The chiropractor examines the entire kinetic chain, looking beyond the elbow joint itself. Pain in the elbow region may be referred from other sources, such as nerve root irritation in the cervical spine (neck) or radial nerve entrapment in the forearm. Assessing the neck’s range of motion and performing neurological testing helps the DC differentiate true lateral epicondylitis from these other causes. This comprehensive evaluation ensures the treatment plan targets the source of the patient’s pain and dysfunction.

Specific Treatment Approaches for Elbow Pain

Chiropractic treatment for lateral epicondylitis is active and multimodal, focusing on reducing pain and restoring function to the tendon and associated joints. Soft tissue mobilization is a primary technique used to address degenerative changes and scar tissue within the ECRB tendon. Techniques like Active Release Technique (ART) or Instrument-Assisted Soft Tissue Mobilization (IASTM) are applied to the forearm musculature to improve tissue health, increase blood flow, and stimulate cellular repair.

Joint manipulation, or adjustments, may be performed on the elbow, wrist, and potentially the cervical or thoracic spine. Evidence suggests that manipulation of the elbow joint, such as the Mills manipulation, can provide immediate short-term pain relief and improve grip strength. Addressing joint restrictions in the neck or upper back ensures optimal nerve signaling to the arm and reduces compensatory strain on the elbow.

Rehabilitation exercises form the cornerstone of long-term recovery, aiming to improve the tendon’s load tolerance. These exercises begin with gentle isometric contractions and progress to eccentric strengthening, such as the “Tyler twist” exercise, designed to promote healing and strength in the extensor tendons. Ergonomic advice is also provided to modify the patient’s work or sport environment to prevent re-injury, including guidance on grip size, tool use, or workstation setup.

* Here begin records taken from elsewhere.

(* ===== verification/Version.v ===== *)
(** * Versions: the files of a database, by level and guard

    Models the class [Version] of [src/pebblesdb/src/db/version_set.h] and
    [src/pebblesdb/src/db/version_set.cc]: the searches over the files and guards of a
    level, the choice of the files a read must look in, and the statistics of reads.

    The objects [FileMetaData] are shared by the versions that list them: they live in a
    store, and a version lists their addresses ([0] is null).  The guards of a version are
    its own and are held by value. *)

From stdpp Require Import gmap sorting.
From S2P Require Import Prelude Coding Status Comparator DbFormat Bloom VersionEdit MemTable.
From S2P Require Import TableGet.
From stdpp Require Import list.
#[local] Open Scope Z_scope.

(** The store of [FileMetaData] objects; reading through a null pointer gives the
    default object, which no address of a version does ([version_wf] below). *)
Abbreviation Files := (gmap Z FileMetaData).
Definition deref (h : Files) (a : Z) : FileMetaData := default FileMetaData_new (h !! a).
Definition set_refs (f : FileMetaData) (n : Z) : FileMetaData :=
  {| f_refs := n; f_allowed_seeks := f_allowed_seeks f; f_number := f_number f;
     f_file_size := f_file_size f; f_smallest := f_smallest f; f_largest := f_largest f;
     f_guard := f_guard f |}.
Definition set_allowed_seeks (f : FileMetaData) (n : Z) : FileMetaData :=
  {| f_refs := f_refs f; f_allowed_seeks := n; f_number := f_number f;
     f_file_size := f_file_size f; f_smallest := f_smallest f; f_largest := f_largest f;
     f_guard := f_guard f |}.

Record Version := {
  v_refs : Z;
  files_ : list (list Z);
  guards_ : list (list GuardMetaData);
  complete_guards_ : list (list GuardMetaData);
  sentinel_files_ : list (list Z);
  sentinel_file_nos_ : list (list Z);
  num_complete_guards_ : list Z;
  file_to_compact_ : Z;
  file_to_compact_level_ : Z;
  num_files_read : Z;
}.
Definition Version_new : Version :=
  {| v_refs := 0; files_ := no_levels; guards_ := no_levels; complete_guards_ := no_levels;
     sentinel_files_ := no_levels; sentinel_file_nos_ := no_levels;
     num_complete_guards_ := replicate (Z.to_nat kNumLevels) 0;
     file_to_compact_ := 0; file_to_compact_level_ := -1; num_files_read := 0 |}.

(** The element [v\[level\]] of an array of vectors. *)
Definition at_level {A} (v : list (list A)) (level : Z) : list A := nth (Z.to_nat level) v [].

(** ** Searching a level *)

Section Search.
Context (ucmp : Comparator).
Abbreviation icmp := (InternalKey_Compare ucmp).

(** The loop of [FindFile]; [left], [right] and [mid] are [uint32_t]. *)
Fixpoint FindFile_loop (fuel : nat) (files : list FileMetaData) (key : bytes) (left right : Z)
    : option Z :=
  match fuel with
  | O => None
  | S fuel =>
      if left <? right then
        let mid := u32 (left + right) / 2 in
        match files !! Z.to_nat mid with
        | None => None
        | Some f =>
            if icmp (f_largest f) key <? 0 then FindFile_loop fuel files key (u32 (mid + 1)) right
            else FindFile_loop fuel files key left mid
        end
      else Some right
  end.
Definition FindFile (files : list FileMetaData) (key : bytes) : option Z :=
  FindFile_loop (S (length files)) files key 0 (u32 (blen files)).

(** The user key [ParseInternalKey] leaves in its result, whatever it returns. *)
Definition parsed_user_key (key : bytes) : bytes :=
  if blen key <? 8 then [] else take (length key - 8) key.

Definition guard_user_key (g : GuardMetaData) : bytes := ExtractUserKey (g_guard_key g).

Fixpoint FindGuard_loop (fuel : nat) (guards : list GuardMetaData) (ukey : bytes) (left right : Z)
    : option Z :=
  match fuel with
  | O => None
  | S fuel =>
      if left <? right then
        let mid := u32 (left + right) / 2 in
        if u32 (left + 1) =? right then
          match guards !! Z.to_nat right with
          | None => None
          | Some g => Some (if 0 <=? Compare ucmp ukey (guard_user_key g) then right else left)
          end
        else
          match guards !! Z.to_nat mid with
          | None => None
          | Some f =>
              if Compare ucmp ukey (guard_user_key f) <? 0
              then FindGuard_loop fuel guards ukey left (u32 (mid - 1))
              else FindGuard_loop fuel guards ukey mid right
          end
      else Some (if right <? 0 then 0 else right)
  end.
Definition FindGuard (guards : list GuardMetaData) (key : bytes) : option Z :=
  if blen guards =? 0 then Some 0
  else FindGuard_loop (length guards) guards (parsed_user_key key) 0 (u32 (blen guards - 1)).

(** A [const Slice*] is an option: null is [None]. *)
Definition AfterFile (user_key : option bytes) (f : FileMetaData) : bool :=
  match user_key with
  | Some k => 0 <? Compare ucmp k (ExtractUserKey (f_largest f))
  | None => false
  end.
Definition BeforeFile (user_key : option bytes) (f : FileMetaData) : bool :=
  match user_key with
  | Some k => Compare ucmp k (ExtractUserKey (f_smallest f)) <? 0
  | None => false
  end.
Definition AfterGuard (user_key : option bytes) (g : GuardMetaData) : bool :=
  match user_key with
  | Some k => 0 <=? Compare ucmp k (guard_user_key g)
  | None => false
  end.
Definition BeforeGuard (user_key : option bytes) (g : GuardMetaData) : bool :=
  match user_key with
  | Some k => Compare ucmp k (guard_user_key g) <? 0
  | None => false
  end.
Lemma first_answer_None l : first_answer l = None <-> forall a, a ∈ l -> answer a = None.
Proof.
  induction l as [|a l IH]; cbn [first_answer]; [split; [intros _ a Ha; by apply elem_of_nil in Ha|done]|].
  destruct (answer a) as [e|] eqn:Ea.
  - split; [done|]. intros H. specialize (H a ltac:(by left)). congruence.
  - rewrite IH. split; [intros H b [->|Hb]%elem_of_cons; [done|by apply H]|intros H b Hb; apply H; by right].
Qed.
Lemma first_answer_Some l e : first_answer l = Some e ->
  exists l1 a l2, l = l1 ++ a :: l2 /\ answer a = Some e /\ forall b, b ∈ l1 -> answer b = None.
Proof.
  induction l as [|a l IH]; cbn [first_answer]; [done|]. destruct (answer a) as [e'|] eqn:Ea.
  - intros [= ->]. exists [], a, l. split_and!; [done|done|]. intros b Hb. by apply elem_of_nil in Hb.
  - intros (l1 & b & l2 & -> & Hb & Hn1)%IH. exists (a :: l1), b, l2. split_and!; [done|done|].
    intros c [->|Hc']%elem_of_cons; [done|by apply Hn1].
Qed.
Lemma all_entries_spec e : e ∈ all_entries <-> exists i a, i ∈ levels /\ a ∈ files i /\ e ∈ es a.
Proof.
  unfold all_entries, level_entries. rewrite elem_of_concat. split.
  - intros (l & (i & -> & Hi)%list_elem_of_fmap & (l' & (a & -> & Ha)%list_elem_of_fmap & He)%elem_of_concat).
    by exists i, a.
  - intros (i & a & Hi & Ha & He). exists (concat (es <$> files i)).
    split; [apply list_elem_of_fmap; by exists i|]. apply elem_of_concat. exists (es a).
    split; [apply list_elem_of_fmap; by exists a|done].
Qed.
Lemma newest_unique_max l e : e ∈ l -> visible ucmp ukey s e = true ->
  (forall e', e' ∈ l -> visible ucmp ukey s e' = true -> e' = e \/ entry_seq e' < entry_seq e) ->
  newest ucmp ukey s l = Some e.
Proof.
  intros Hin Hvis Hmax. destruct (newest ucmp ukey s l) as [e2|] eqn:E2.
  - destruct (newest_in ucmp ukey s l e2 E2) as [Hin2 Hv2].
    pose proof (newest_max ucmp ukey s l e2 E2 e Hin Hvis). destruct (Hmax e2 Hin2 Hv2) as [->|]; [done|lia].
  - pose proof (newest_None ucmp ukey s l E2 e Hin). congruence.
Qed.
Lemma visible_same_key e e' : point_entry e -> point_entry e' -> visible ucmp ukey s e = true ->
  visible ucmp ukey s e' = true -> Compare ucmp (user_key (fst (to_ientry e))) (user_key (fst (to_ientry e'))) = 0.
Proof.
  intros He He' Hv1 Hv2. rewrite (visible_key e He Hv1), (visible_key e' He' Hv2).
  by apply (@cmp_refl ucmp bytes_ok Hc).
Qed.
Definition ref_guard (g : GuardMetaData) : GuardMetaData :=
  {| g_refs := g_refs g + 1; g_level := g_level g; g_number_segments := g_number_segments g;
     g_guard_key := g_guard_key g; g_smallest := g_smallest g; g_largest := g_largest g;
     g_files := g_files g; g_file_metas := g_file_metas g |}.
Definition AddCompleteGuard (b : Builder) (level : Z) (v : Version) (g : GuardMetaData) : Version :=
  if set_has BySmallestInternalKey (g_guard_key g) (ls_deleted_guards (level_state b level)) then v
  else set_complete_guards v (push_at (complete_guards_ v) level (ref_guard g)).
Definition MaybeAddCompleteGuard (b : Builder) (level : Z) (vl : Version * option GuardMetaData)
    (g : GuardMetaData) : Version * option GuardMetaData :=
  let '(v, last_inserted) := vl in
  if match last_inserted with
     | Some l => Compare ucmp (guard_user_key g) (guard_user_key l) =? 0
     | None => false
     end then vl
  else if set_has BySmallestInternalKey (g_guard_key g) (ls_deleted_guards (level_state b level)) then vl
  else (set_complete_guards v (push_at (complete_guards_ v) level (ref_guard g)), Some g).

(** The first index from [i] on whose guard is before its predecessor. *)
Fixpoint unsorted_from (cg : list GuardMetaData) (prev : option GuardMetaData) (i : nat) : nat :=
  match cg with
  | [] => i
  | g :: cg =>
      match prev with
      | Some p => if Compare ucmp (guard_user_key g) (guard_user_key p) <? 0 then i
                  else unsorted_from cg (Some g) (S i)
      | None => unsorted_from cg (Some g) (S i)
      end
  end.
Definition unsorted_start (cg : list GuardMetaData) (num_complete : Z) : nat :=
  let start := Z.to_nat (if num_complete <=? 0 then 1 else num_complete) in
  if (start <=? length cg)%nat then unsorted_from (drop start cg) (cg !! (start - 1)%nat) start
  else length cg.
Definition add_complete (level : Z) (e : option VersionEdit) (g : GuardMetaData) : option VersionEdit :=
  (fun e => AddCompleteGuardFromExisting e level g) <$> e.
Definition save_complete_guards (b : Builder) (base : Version) (level : Z)
    (ve : Version * option VersionEdit) : Version * option VersionEdit :=
  let '(v, e) := ve in
  let cg := at_level (complete_guards_ base) level in
  let num := nth (Z.to_nat level) (num_complete_guards_ base) 0 in
  let combined := ls_added_complete_guards (level_state b level) in
  let '(v, e) :=
    match cg with
    | [] => (fold_left (AddCompleteGuard b level) combined v, e)
    | _ =>
        let start := unsorted_start cg num in
        let combined := fold_left (fun s g => set_insert BySmallestGuard g s) (drop start cg) combined in
        let e := fold_left (add_complete level) (drop start cg) e in
        let e := fold_left (add_complete level) (reverse (drop (Z.to_nat num) (take start cg))) e in
        (fst (merge_added BySmallestGuard (MaybeAddCompleteGuard b level) combined (take start cg) (v, None)), e)
    end in
  (set_num_complete v (<[Z.to_nat level := blen (at_level (complete_guards_ v) level)]> (num_complete_guards_ v)), e).

(** *** Files of guards and sentinels *)

Definition IsFileAlreadyPresent (files : list Z) (current_file_number : Z) : bool :=
  existsb (fun n => n =? current_file_number) files.
Definition clear_guard (g : GuardMetaData) : GuardMetaData :=
  {| g_refs := g_refs g; g_level := g_level g; g_number_segments := 0; g_guard_key := g_guard_key g;
     g_smallest := g_smallest g; g_largest := g_largest g; g_files := []; g_file_metas := g_file_metas g |}.
(** Adds the file [a] to the guard, and widens the guard's range to it. *)
Definition add_to_guard (h : Files) (g : GuardMetaData) (first_entry : bool) (a : Z) : GuardMetaData :=
  let f := deref h a in
  {| g_refs := g_refs g; g_level := g_level g; g_number_segments := g_number_segments g + 1;
     g_guard_key := g_guard_key g;
     g_smallest := if first_entry || (icmp (f_smallest f) (g_smallest g) <? 0) then f_smallest f
                   else g_smallest g;
     g_largest := if first_entry || (0 <? icmp (f_largest f) (g_largest g)) then f_largest f
                  else g_largest g;
     g_files := g_files g ++ [f_number f]; g_file_metas := g_file_metas g ++ [a] |}.
(** The inner loop: files that end before the guard key [limit] (null for the last guard) go
    to the guard before it, or to the sentinels; gives the guard, the sentinels and the
    files left. *)
Fixpoint place_files (h : Files) (limit : option bytes) (g : option GuardMetaData) (first_entry : bool)
    (sentinels files : list Z) : option GuardMetaData * list Z * list Z :=
  match files with
  | [] => (g, sentinels, [])
  | a :: files' =>
      let f := deref h a in
      if match limit with Some k => icmp (f_largest f) k <? 0 | None => true end then
        match g with
        | None => place_files h limit g first_entry (sentinels ++ [a]) files'
        | Some g' =>
            if IsFileAlreadyPresent (g_files g') (f_number f)
            then place_files h limit g first_entry sentinels files'
            else place_files h limit (Some (add_to_guard h g' first_entry a)) false sentinels files'
        end
      else (g, sentinels, files)
  end.
(** The outer loop: [g] is the guard before the ones left, or null for the sentinels. *)
Fixpoint populate_level (h : Files) (g : option GuardMetaData) (guards : list GuardMetaData)
    (sentinels files : list Z) : list GuardMetaData * list Z :=
  let '(g, sentinels, files) :=
    place_files h (g_guard_key <$> head guards) g true sentinels files in
  let '(gs, sentinels) :=
    match guards with
    | [] => ([], sentinels)
    | g' :: guards => populate_level h (Some (clear_guard g')) guards sentinels files
    end in
  (option_list g ++ gs, sentinels).
Definition PopulateFilesToGuardsAndSentinels (h : Files) (v : Version) (level : Z) : Version :=
  let guards := at_level (guards_ v) level in
  let files := at_level (files_ v) level in
  match guards with
  | [] => set_sentinels v (set_level (sentinel_files_ v) level (at_level (sentinel_files_ v) level ++ files))
  | _ =>
      let '(gs, sentinels) := populate_level h None guards [] files in
      set_sentinels (set_guards v (set_level (guards_ v) level gs)) (set_level (sentinel_files_ v) level sentinels)
  end.

Definition save_level (b : Builder) (base : Version) (sve : Store * Version * option VersionEdit) (level : Z)
    : Store * Version * option VersionEdit :=
  let '(st, v, e) := sve in
  let '(st, v) := save_files b base level (st, v) in
  let v := save_guards b base level v in
  let '(v, e) := save_complete_guards b base level (v, e) in
  (st, PopulateFilesToGuardsAndSentinels (st_files st) v level, e).
Definition SaveTo (b : Builder) (base : Version) (st : Store) (v : Version) (e : option VersionEdit)
    : Store * Version * option VersionEdit :=
  fold_left (save_level b base) levels (st, v, e).

(** ~Builder: drops the references of the added files. *)
Definition unref_file (h : Files) (a : Z) : Files :=
  let f := deref h a in
  if f_refs f - 1 <=? 0 then delete a h else <[a := set_refs f (f_refs f - 1)]> h.
(** ~Version does so with a check: [assert(f->refs > 0); f->refs--;] and the deletion; a
    freed file is undefined. *)
Definition drop_file (h : Files) (a : Z) : option Files :=
  f ← h !! a; if 0 <? f_refs f then Some (unref_file h a) else None.
Definition Builder_destroy (b : Builder) (st : Store) : Store :=
  set_files st (fold_left (fun h s => fold_left unref_file (ls_added_files s) h) b (st_files st)).
End Builder.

Expected Recovery Timeline and Outcomes

Recovery from lateral epicondylitis depends on the condition’s chronicity; symptoms persisting for many months require a longer treatment period. For mild or acute cases, significant relief is felt within six to twelve weeks of consistent conservative care. Chronic cases may require three to six months of steady, progressive treatment, emphasizing adherence to the home exercise program.

Most patients respond favorably to non-surgical management, with symptom resolution expected within six months to a year, though pain relief can occur much sooner. Factors that accelerate recovery include early intervention, consistency with rehabilitation exercises, and adjusting aggravating activities. If symptoms fail to improve after a reasonable period of conservative care, the Doctor of Chiropractic may refer the patient for co-management with another specialist for further diagnostic imaging or alternative interventions.